Distributed Search Engine
I am suprised that no one is using Lucene to do somehting like this
Like everything on this website this document is a work in progress but I thought that I should just jot down some notes about how I envisage this search engine growing. Of course the first thing I need to do is get the search engine software written and get a prototype up but this seems to be gathering some momentum so I have started thinking about how it will move forward. The following notes are here only to provoke thought in the reader. The diagrams although pretty are not factually correct ie we may have 20 harveter machines to each manager etc. Also note that the job roles are not complete. Text in bold are areas where I envisage problems and are areas that need to be addressed.
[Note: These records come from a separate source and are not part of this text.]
Lemma triple_settled {A} (m : Sync Srv App A) v l ph g J : keeps job_of m -> keeps substance m ->
  triple (settled v (at_ l ph g J)) (engine m) (fun _ => settled v (at_ l ph g J)) (fun _ => settled v (at_ l ph g J)) /\
  triple (settled v (at_ l ph g J)) (sync m) (fun _ => settled v (at_ l ph g J)) (fun _ => settled v (at_ l ph g J)).
Proof.
  intros Hm Hsub. assert (forall s s', quiet s s' -> (rs_world s' = rs_world s \/ exists x, m (rs_world s) = (x, rs_world s')) ->
    settled v (at_ l ph g J) s -> settled v (at_ l ph g J) s') as Hk.
  { intros s s' Hq Hx [[Hs <-] Hi].
    assert (job s' = job s /\ substance (rs_world s') = substance (rs_world s)) as [Hj Hw].
    { destruct Hx as [Hw|(x & Hx)]; [unfold job; by rewrite Hw|]. specialize (Hm (rs_world s)). specialize (Hsub (rs_world s)).
      by rewrite Hx in Hm, Hsub. }
    apply view_frame in Hw as [Hv Hi']. split; [split; [by eapply at_quiet|done]|by apply Hi']. }
  split; intros s Hs.
  - destruct (engine m s) as [r s'] eqn:E. apply engine_inv in E as (Hq & [[-> Hw]|(x & Hx & ->)]).
    + eapply Hk; [done|by left|done].
    + assert (settled v (at_ l ph g J) s') by (eapply Hk; [done|right; by eexists|done]). by destruct x.
  - destruct (sync m s) as [r s'] eqn:E. apply sync_inv in E as (Hq & x & Hx & ->).
    assert (settled v (at_ l ph g J) s') by (eapply Hk; [done|right; by eexists|done]). by destruct x.
Qed.
(** *** The safety copy *)

Lemma triple_same {A} (P : RState -> Prop) (m : R Srv App A) k :
  triple P m (fun _ => P) (fun _ => P) -> (forall a, triple P (k a) (fun (_ : BuiltPoint) => P) (fun _ => P)) ->
  triple P (bind m k) (fun _ => P) (fun _ => P).
Proof. intros Hm Hk. by eapply triple_bind. Qed.

Lemma triple_build kind mode v l ph g J : triple (settled v (at_ l ph g J)) (buildRestorePoint kind mode)
  (fun _ => settled v (at_ l ph g J)) (fun _ => settled v (at_ l ph g J)).
Proof.
  unfold buildRestorePoint, dbGet. apply triple_same; [by apply triple_settled|]. intros [device|]; [|by apply triple_throw].
  apply triple_same.
  { unfold captureNodesM. eapply triple_bind; [apply triple_reread|]. intros live.
    destruct (captureNodes _ _ _); [by apply triple_throw|by apply triple_ret]. }
  intros nodes. apply triple_same; [by apply triple_settled|]. intros createdAt.
  apply triple_same; [by apply triple_settled|]. intros id.
  apply triple_same; [apply triple_settled; apply keep_getSdekM; [apply job_blind|apply substance_blind]|]. intros sdek.
  apply triple_same; [by apply triple_settled|]. intros nonce. destruct (encodePoint _ _ _ _ _ _). by apply triple_ret.
Qed.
Definitions for some key terms
- Searcher: Customer facing user Interface
- Indexer: Creates and manages reverse indexes
- Store: Large repoitory of pages and indexes
- Harvester: Runs spiders on a designmated subset of the internet
- Manager: Manages harvesters and allocates URL's to each harvester.
Stage 1 (Embryonic)

This is where the main objectives of the system will be to recruit willing volunteers to help harvest pages from the internet. You will note that the top machine is multitasking between a Manager, Indexer and Searcher and everything else. The only thing this machine is not doing is spidering.
Stage 2

Eventually there will be more harvester machines than a single server can cope with. This is where we introduce the concept of promotion. If there is a willing volunteers with the computing resources available then we promote them to take over some of the tasks previously carried out by a single server. This reduces the load and also enable us the recruit more harvesters. The main function of these new recruits is to manage the harvesters and check for poisioning of the search results by bad harvesters.
Stage 3

I imagine there will be many iterations of the process in stage 2 before getting this far. This is where there are more managers than can be conveniently handled by the top level machines and another level of abstraction is required to deal with the load. The introduction of a cell has also been introduced here and appears as a cloud in the diagram.
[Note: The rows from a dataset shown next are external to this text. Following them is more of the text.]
(* ===== verification/RestoreTriggers.v ===== *)
(** * When restore points are made, and what the popup asks for
      (extension/src/restore-points/triggers.ts, service.ts)

    Over RestoreJob's monad, with the two values the triggers keep in
    chrome.storage.local. A call that is not waited for runs where it is
    started. Alarms, hooks and message texts are left out. *)

From S2P Require Import Prelude JsMap Types Util Json Storage Crypto Engine RestorePoints Planner RestoreJob Bookmarks BookmarkApply.

Open Scope Z_scope.
Open Scope js_scope.

Definition MASS_DELETE_MIN_INTERVAL_MS : Z := 10 * 60000.

(** [restorePointLastTreeHash] and [restorePointLastMassDeleteAt] *)
Record TriggerStore := mkTriggers { lastTreeHash : option string; lastMassDeleteAt : option Z }.

Record RestorePointMeta := mkMeta {
  rm_id : string;
  rm_kind : string;
  rm_bookmarkCount : Z;
  rm_encryptionVersion : Z;
  rm_codec : bool;
  rm_sizeBytes : Z;
  rm_pinned : bool;
  rm_createdAt : string;
  rm_lastRestoredAt : option string;
  rm_deviceId : option string;
  rm_deviceName : option string;
}.

(** The server's other restore point routes. *)
Class PointsApi (Srv : Type) := {
  listRestorePoints : Srv -> (api_exn + list RestorePointMeta) * Srv;
  setRestorePointPinned : string -> bool -> Srv -> (api_exn + RestorePointMeta) * Srv;
  deleteRestorePoint : string -> Srv -> (api_exn + unit) * Srv;
  updateRestorePointsAutomatic : bool -> Srv -> (api_exn + UserSettingsDto) * Srv;
}.

Section triggers.
Context {Srv App : Type} `{Env : RestoreEnv Srv App} `{SA : SettingsApi restore_exn (RState Srv App)} `{PA : PointsApi Srv}.
Abbreviation R := (R Srv App).
Abbreviation RState := (RState Srv App).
This is a long way to look ahead because who is to say if each cell should be in charge of its own indexes and the larger store machine only handle the merging of the collected indexes or if each cell should be sending full documents to the store machines and letting them handle the indexing.
Conclusion
I hope the little description above has provoked at least a few thoughts as to how a distributed search engine could grow. I doubt if it would all run half as smoothly as the above suggests and I imagine many more diagrams in the real thing moving from each stage to the next but if it has sparked a little interest in you about the concept of Distributed Search then I have achieved my aim.
Some Make or break Points
Support: Gathering support will be a major problem but it can be done, the grub project is testament to this.
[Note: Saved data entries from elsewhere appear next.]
Definition seed_field (field : string) (objectIds : list string) : Cap unit :=
  let! states := bm (store_get (getFieldStatesForObjects objectIds field)) in
  cache_put (fun c => set_overlay
    (foldl (fun o id => jm_set o (overlayKey id field) (from_option fs_value JUndef (jm_get states id)))
       (overlay c) objectIds) c).

Definition prefetchFlushCaches (events : list QueuedBookmarkEvent) : Cap unit :=
  let! prefetched := bm (store_get (getMappingsByLocalIds MAP_TYPE (js_of_list (concat (map local_ids_of events))))) in
  do! cache_mappings prefetched in
  let! cachedParents := caches (fun c => jm_keys (siblingCache c)) in
  do! for_each (filter (fun p => p ∉ cachedParents) (js_of_list (concat (map parent_to_warm events)))) warm_siblings in
  let needsMove := existsb reads_positions events in
  let! siblingIds := caches (fun c => if needsMove then
      js_of_list (filter (fun id => jm_has (mappingCache c) id = false)
        (concat (map (map tn_id) (jm_values (siblingCache c))))) else []) in
  do! (if Nat.ltb 0 (length siblingIds) && Nat.leb (length siblingIds) (length events * SIBLING_WARM_RATIO) then
         let! found := bm (store_get (getMappingsByLocalIds MAP_TYPE siblingIds)) in cache_mappings found
       else ret tt) in
  do! for_each (js_of_list (concat (map node_to_warm events))) warm_node in
  let! objectIds := caches (fun c => js_of_list (jm_values (mappingCache c))) in
  do! (if existsb is_changed events then
         do! seed_field "title" objectIds in seed_field "url" objectIds else ret tt) in
  if needsMove then seed_field "move" objectIds else ret tt.

(** ** Mass deletes *)

Fixpoint visit_removed (mappings : jmap string ObjectMappingRecord) (moveStates : jmap string FieldStateRecord)
    (parentObjectId : option string) (node : BookmarkTreeNode) : list LiveBookmarkNode :=
  match node with
  | mkTreeNode id _ _ _ _ _ cs =>
      match truthy_str (om_objectId <$> jm_get mappings id), parentObjectId with
      | Some o, Some p =>
          mkLive id o (if has_url node then KBookmark else KFolder) (tn_title node)
            (if has_url node then tn_url node else None) p (position_of_state (jm_get moveStates o)) false
          :: concat (map (visit_removed mappings moveStates (Some o)) cs)
      | _, _ => []
      end
  end.

Definition detectLocalMassDelete (handled : bool) (removedEvents : list (string * BookmarkRemoveInfo)) :
    Cap (option MassDeleteEvent) :=
  let count := foldr Z.add 0 (map (fun e => countSubtree (ri_node e.2)) removedEvents) in
  if negb handled || (count <? MASS_DELETE_THRESHOLD) then ret None else
  match removedEvents with
  | [] => ret None
  | _ =>
      let localIds := concat (map (fun e => e.1 :: descendantIds (ri_node e.2)) removedEvents) in
      let! mappings := bm (store_get (getMappingsByLocalIds MAP_TYPE localIds)) in
      let! moveStates := bm (store_get (getFieldStatesForObjects (map om_objectId (jm_values mappings)) "move")) in
      let! roots := bm bookmarkRoots in
      let rootIds := objectIdByChromiumId roots in
      let! parentMappings := bm (store_get (getMappingsByLocalIds MAP_TYPE
        (filter (fun id => jm_has rootIds id = false) (map (fun e => ri_parentId e.2) removedEvents)))) in
      let parent_of id := truthy_str (or_else (jm_get rootIds id) (om_objectId <$> jm_get parentMappings id)) in
      ret (Some (LocalMassDelete count (concat (map (fun e =>
        visit_removed mappings moveStates (parent_of (ri_parentId e.2)) (ri_node e.2)) removedEvents))))
  end.

Definition removed_event (e : QueuedBookmarkEvent) : option (string * BookmarkRemoveInfo) :=
  match e with EvRemoved id info => Some (id, info) | _ => None end.

Definition dedupeByKey (mappings : list ObjectMappingRecord) : list ObjectMappingRecord :=
  (foldl (fun '(seen, kept) m => if js_has seen (om_key m) then (seen, kept)
                                 else (js_add seen (om_key m), kept ++ [m])) ([], []) mappings).2.

(** What a flush does before it creates operations: stage the events and
    commit the mappings. *)
Definition stageFlush (handled : bool) (events : list QueuedBookmarkEvent) :
    Cap (list StagedBookmarkOp * option MassDeleteEvent) :=
  do! (if Nat.eqb (length events) 1 then ret tt else prefetchFlushCaches events) in
  let! staged := stage_all events in
  match staged with
  | [] => ret ([], None)
  | _ =>
      let! massDelete := detectLocalMassDelete handled (omap removed_event (map fst staged)) in
      let! minted := caches newMappings in
      do! bm (store_put (putMappingsBatch (dedupeByKey minted))) in
      let! gone := caches deletedLocalIds in
      do! bm (store_put (deleteMappingsBatch MAP_TYPE (js_of_list gone))) in
      ret (map snd staged, massDelete)
  end.
End capture.

(** ** Backfill: the walk *)

Record BackfillNode := mkBackfillNode {
  bf_objectType : ObjectType;
  bf_objectId : string;
  bf_payload : BookmarkPayload;
}.

Definition BACKFILL_FLUSH_CHUNK : nat := 500.

Section flatten.
Context {S : Type}.
Variables (uuid : M S sync_error string) (emit : ObjectMappingRecord -> BackfillNode -> M S sync_error unit).
Variables (rootObjectIdByChromiumId : jmap string string) (alreadyMapped : jset string).
Variables (mappings : jmap string ObjectMappingRecord) (positions : jmap string string).

Definition is_backfill_root (id : string) : option string := truthy_str (jm_get rootObjectIdByChromiumId id).

Definition mapped_object (id : string) : string := default "" (om_objectId <$> jm_get mappings id).

Definition existingPositionOf (node : BookmarkTreeNode) : option string :=
  if jm_has rootObjectIdByChromiumId (tn_id node) || negb (js_has alreadyMapped (tn_id node)) then None
  else jm_get positions (mapped_object (tn_id node)).

(** [nextExistingPosition[i]], of the siblings after the i-th. *)
Definition next_existing (later : list BookmarkTreeNode) : option string := head (omap existingPositionOf later).

(** A new node's key: between the running key and the next existing one, if
    that leaves a gap. *)
Definition backfill_key (runningLo hi : option string) : kb_error + string :=
  keyBetween runningLo (match hi, runningLo with
                        | Some h, Some lo => if str_ltb lo h then Some h else None
                        | _, _ => hi
                        end).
Recruitment: Developers of the calibre required for a project of this size are in short supply and being an open source project with no wages at the end of the month is not going to do it any favours.
Financial: Its a lovely thought that this could all happen and hardware and bandwidth would be donated but unfortunately this is not utopia and if it was we would not be needing search engines. Gathering financial backing and support will be a major hurdle for this project.
Trust: How do we manage the harvesters and managers. Can we trust them? Of course there will always be criminals trying to poision the results so how do we minimise the damage?
Opposition: Would there be any opposition to this sort of project from competitors.
Buy in from Webmasters: A possibility in this model is to allow webmasters of large trusted sites to spider their own material. This allows the data to be kept as fresh as possible which for sites like the BBC and CNN is very important. This of course would come with its own set of management headaches.